━━━ Material shown

(* ===== verification/BReactorRun.v ===== *)
(** Executions of the event loop of BReactor: what the program asks of it, the
    history of what happened, and what the loop guarantees in every execution. *)
From Stdlib Require Import Sorting.Sorted.
From S2P Require Import Prelude Misc BAddr TreeInterface BPending BAVL CAvl CAvlOrder BReactor.

(** * Histories *)
Module BReactorSpec.
Export BReactorCode BReactorFacts BPendingFacts.

(** What the program can ask. The answers of the system are recorded: the time
    [now], and whether [epoll_ctl] succeeded ([ok]). *)
Inductive api :=
  | SmallTimer_Init (p : positive) (h : Z)
  | Timer_Init (p : positive) (ms h user : Z)
  | SetSmallTimer (p : positive) (mode time now : Z)
  | RemoveSmallTimer (p : positive)
  | SetTimer (p : positive) (now : Z)
  | SetTimerAfter (p : positive) (after now : Z)
  | SetTimerAbsolute (p : positive) (time now : Z)
  | RemoveTimer (p : positive)
  | Fd_Init (p : positive) (d h user : Z)
  | AddFd (p : positive) (ok : bool)
  | RemoveFd (p : positive) (ok : bool)
  | SetFdEvents (p : positive) (evs : Z) (ok : bool)
  | Limit_Init (p : positive) (lim : Z)
  | Limit_Free (p : positive)
  | Limit_Increment (p : positive)
  | Limit_SetLimit (p : positive) (lim : Z)
  | Job (o : job_op)
  | Quit (code : Z).

(** What happened, latest first. *)
Inductive event :=
  | Did (o : api)
  | Made (e : call).
Abbreviation history := (list event).

(** The calls [es], in order, after the history [h]. *)
Definition note (es : list call) (h : history) : history := fold_left (λ h e, Made e :: h) es h.

(** The last time known. *)
Fixpoint clock (h : history) : Z :=
  match h with
  | [] => 0
  | Made e :: h => call_time (clock h) e
  | _ :: h => clock h
  end.

(** The jobs that are set, the next one first. *)
Fixpoint job_stack (h : history) : list nat :=
  match h with
  | [] => []
  | Did (Job o) :: h => snd (spec_op o (job_stack h))
  | Made (Call_job _) :: h => tail (job_stack h)
  | _ :: h => job_stack h
  end.

(** How the timer [p] was initialised: its handler and, of a [BTimer], the
    [user] value and the default time. *)
Fixpoint timer_decl (p : positive) (h : history) : option (Z * option (Z * Z)) :=
  match h with
  | [] => None
  | Did (SmallTimer_Init q hd) :: h => if decide (q = p) then Some (hd, None) else timer_decl p h
  | Did (Timer_Init q ms hd user) :: h => if decide (q = p) then Some (hd, Some (user, ms)) else timer_decl p h
  | _ :: h => timer_decl p h
  end.
Definition default_time (p : positive) (h : history) : Z :=
  match timer_decl p h with Some (_, Some (_, ms)) => ms | _ => 0 end.

(** The time the timer [p] was last set to, unless it was removed or its
    handler called since. *)
Fixpoint armed (p : positive) (h : history) : option Z :=
  match h with
  | [] => None
  | e :: h =>
      match e with
      | Did (SetSmallTimer q mode time now) => if decide (q = p) then Some (new_time mode time now) else armed p h
      | Did (SetTimer q now) => if decide (q = p) then Some (btime_add now (default_time p h)) else armed p h
      | Did (SetTimerAfter q after now) => if decide (q = p) then Some (btime_add now after) else armed p h
      | Did (SetTimerAbsolute q time now) => if decide (q = p) then Some time else armed p h
      | Did (RemoveSmallTimer q) | Did (RemoveTimer q) | Did (SmallTimer_Init q _) | Did (Timer_Init q _ _ _)
      | Made (Call_small_timer q _) | Made (Call_timer q _ _) => if decide (q = p) then None else armed p h
      | _ => armed p h
      end
  end.

(** The file descriptor, handler and [user] value of the object [p]. *)
Fixpoint fd_decl (p : positive) (h : history) : option (Z * Z * Z) :=
  match h with
  | [] => None
  | Did (Fd_Init q d hd user) :: h => if decide (q = p) then Some (d, hd, user) else fd_decl p h
  | _ :: h => fd_decl p h
  end.

(** The events the object [p] waits for, while it is added. *)
Fixpoint watching (p : positive) (h : history) : option Z :=
  match h with
  | [] => None
  | e :: h =>
      match e with
      | Did (AddFd q true) => if decide (q = p) then Some 0 else watching p h
      | Did (SetFdEvents q evs _) => if decide (q = p) then Some evs else watching p h
      | Did (RemoveFd q _) | Did (Fd_Init q _ _ _) => if decide (q = p) then None else watching p h
      | _ => watching p h
      end
  end.

(** What the kernel has been told: for each registered descriptor its object and
    events. *)
Fixpoint registered (h : history) : gmap Z (positive * Z) :=
  match h with
  | [] => ∅
  | Made (epoll_ctl_add d p evs true) :: h => <[d := (p, evs)]> (registered h)
  | Made (epoll_ctl_mod d p evs) :: h => <[d := (p, evs)]> (registered h)
  | Made (epoll_ctl_del d) :: h => delete d (registered h)
  | _ :: h => registered h
  end.

(** The events the kernel last reported for the object [p], unless its handler
    was called or it was removed since. *)
Fixpoint reported (p : positive) (h : history) : option Z :=
  match h with
  | [] => None
  | e :: h =>
      match e with
      | Made (epoll_wait _ (Wait_results (pe :: l)) _) => (list_to_map (pe :: l) : gmap positive Z) !! p
      | Made (Call_fd q _ _ _) | Did (RemoveFd q _) => if decide (q = p) then None else reported p h
      | _ => reported p h
      end
  end.

(** The last code [BReactor_Quit] was called with. *)
Fixpoint quit_code (h : history) : option Z :=
  match h with
  | [] => None
  | Did (Quit c) :: _ => Some c
  | _ :: h => quit_code h
  end.

Section spec.
Context {T : Type} `{!OrderedTree T}.
Implicit Types r : BReactor T.

Abbreviation op := (prog (BReactor T) call).
Definition void {A} (m : op A) : op unit := _ ← m; mret tt.
Definition run_job (o : job_op) : op unit :=
  update (λ r, '(_, g) ← run_op o (pending_jobs r); Some (r <| pending_jobs := g |>)).
Definition run_api (o : api) : op unit :=
  match o with
  | SmallTimer_Init p h => BSmallTimer_Init p h
  | Timer_Init p ms h user => BTimer_Init p ms h user
  | SetSmallTimer p mode time now => BReactor_SetSmallTimer p mode time now
  | RemoveSmallTimer p => BReactor_RemoveSmallTimer p
  | SetTimer p now => BReactor_SetTimer p now
  | SetTimerAfter p after now => BReactor_SetTimerAfter p after now
  | SetTimerAbsolute p time now => BReactor_SetTimerAbsolute p time now
  | RemoveTimer p => BReactor_RemoveTimer p
  | Fd_Init p d h user => BFileDescriptor_Init p d h user
  | AddFd p ok => void (BReactor_AddFileDescriptor p ok)
  | RemoveFd p ok => BReactor_RemoveFileDescriptor p ok
  | SetFdEvents p evs ok => BReactor_SetFileDescriptorEvents p evs ok
  | Limit_Init p lim => BReactorLimit_Init p lim
  | Limit_Free p => BReactorLimit_Free p
  | Limit_Increment p => void (BReactorLimit_Increment p)
  | Limit_SetLimit p lim => BReactorLimit_SetLimit p lim
  | Job o => run_job o
  | Quit code => BReactor_Quit code
  end.

(** When the program may ask, by the documentation in BReactor_badvpn.h, and how
    the system answers: the time does not go back, a descriptor is registered
    once, and a registered one can be changed. *)
Definition time_ok (h : history) (now : Z) : Prop := clock h ≤ now ≤ INT64_MAX.
Definition enabled (o : api) r (h : history) : Prop :=
  match o with
  | SmallTimer_Init p _ => armed p h = None
  | Timer_Init p ms _ _ => armed p h = None ∧ is_time ms
  | SetSmallTimer p mode time now => is_Some (timer_decl p h) ∧
      (mode = BTIMER_SET_ABSOLUTE ∨ mode = BTIMER_SET_RELATIVE) ∧ is_time time ∧ time_ok h now
  | RemoveSmallTimer p | RemoveTimer p => is_Some (timer_decl p h)
  | SetTimer p now => (∃ hd user ms, timer_decl p h = Some (hd, Some (user, ms))) ∧ time_ok h now
  | SetTimerAfter p t now | SetTimerAbsolute p t now => is_Some (timer_decl p h) ∧ is_time t ∧ time_ok h now
  | Fd_Init p _ _ _ => watching p h = None
  | AddFd p ok => watching p h = None ∧ ∃ d hd user, fd_decl p h = Some (d, hd, user) ∧
      (ok = true → registered h !! d = None)
  | RemoveFd p ok => is_Some (watching p h) ∧ ∃ d hd user, fd_decl p h = Some (d, hd, user) ∧
      (is_Some (registered h !! d) → ok = true)
  | SetFdEvents p evs ok => is_Some (watching p h) ∧ 0 ≤ evs ≤ 3 ∧ ∃ d hd user, fd_decl p h = Some (d, hd, user) ∧
      (is_Some (registered h !! d) → ok = true)
  | Limit_Init p lim => limits r !! p = None ∧ 0 < lim ≤ INT_MAX
  | Limit_Free p | Limit_Increment p => is_Some (limits r !! p)
  | Limit_SetLimit p lim => is_Some (limits r !! p) ∧ 0 < lim ≤ INT_MAX
  | Job o => op_allowed o (pending_jobs r) ∧ o ≠ OExec
  | Quit _ => True
  end.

━━━━━━

* **Aim of the exercise**: Return nothing but the lines from the top of the records above through the line that has "None) else timer_decl p h". Keep each one exact.

* **Response area**:
(* ===== verification/BReactorRun.v ===== *)
(** Executions of the event loop of BReactor: what the program asks of it, the
    history of what happened, and what the loop guarantees in every execution. *)
From Stdlib Require Import Sorting.Sorted.
From S2P Require Import Prelude Misc BAddr TreeInterface BPending BAVL CAvl CAvlOrder BReactor.

(** * Histories *)
Module BReactorSpec.
Export BReactorCode BReactorFacts BPendingFacts.

(** What the program can ask. The answers of the system are recorded: the time
    [now], and whether [epoll_ctl] succeeded ([ok]). *)
Inductive api :=
  | SmallTimer_Init (p : positive) (h : Z)
  | Timer_Init (p : positive) (ms h user : Z)
  | SetSmallTimer (p : positive) (mode time now : Z)
  | RemoveSmallTimer (p : positive)
  | SetTimer (p : positive) (now : Z)
  | SetTimerAfter (p : positive) (after now : Z)
  | SetTimerAbsolute (p : positive) (time now : Z)
  | RemoveTimer (p : positive)
  | Fd_Init (p : positive) (d h user : Z)
  | AddFd (p : positive) (ok : bool)
  | RemoveFd (p : positive) (ok : bool)
  | SetFdEvents (p : positive) (evs : Z) (ok : bool)
  | Limit_Init (p : positive) (lim : Z)
  | Limit_Free (p : positive)
  | Limit_Increment (p : positive)
  | Limit_SetLimit (p : positive) (lim : Z)
  | Job (o : job_op)
  | Quit (code : Z).

(** What happened, latest first. *)
Inductive event :=
  | Did (o : api)
  | Made (e : call).
Abbreviation history := (list event).

(** The calls [es], in order, after the history [h]. *)
Definition note (es : list call) (h : history) : history := fold_left (λ h e, Made e :: h) es h.

(** The last time known. *)
Fixpoint clock (h : history) : Z :=
  match h with
  | [] => 0
  | Made e :: h => call_time (clock h) e
  | _ :: h => clock h
  end.

(** The jobs that are set, the next one first. *)
Fixpoint job_stack (h : history) : list nat :=
  match h with
  | [] => []
  | Did (Job o) :: h => snd (spec_op o (job_stack h))
  | Made (Call_job _) :: h => tail (job_stack h)
  | _ :: h => job_stack h
  end.

(** How the timer [p] was initialised: its handler and, of a [BTimer], the
    [user] value and the default time. *)
Fixpoint timer_decl (p : positive) (h : history) : option (Z * option (Z * Z)) :=
  match h with
  | [] => None
  | Did (SmallTimer_Init q hd) :: h => if decide (q = p) then Some (hd, None) else timer_decl p h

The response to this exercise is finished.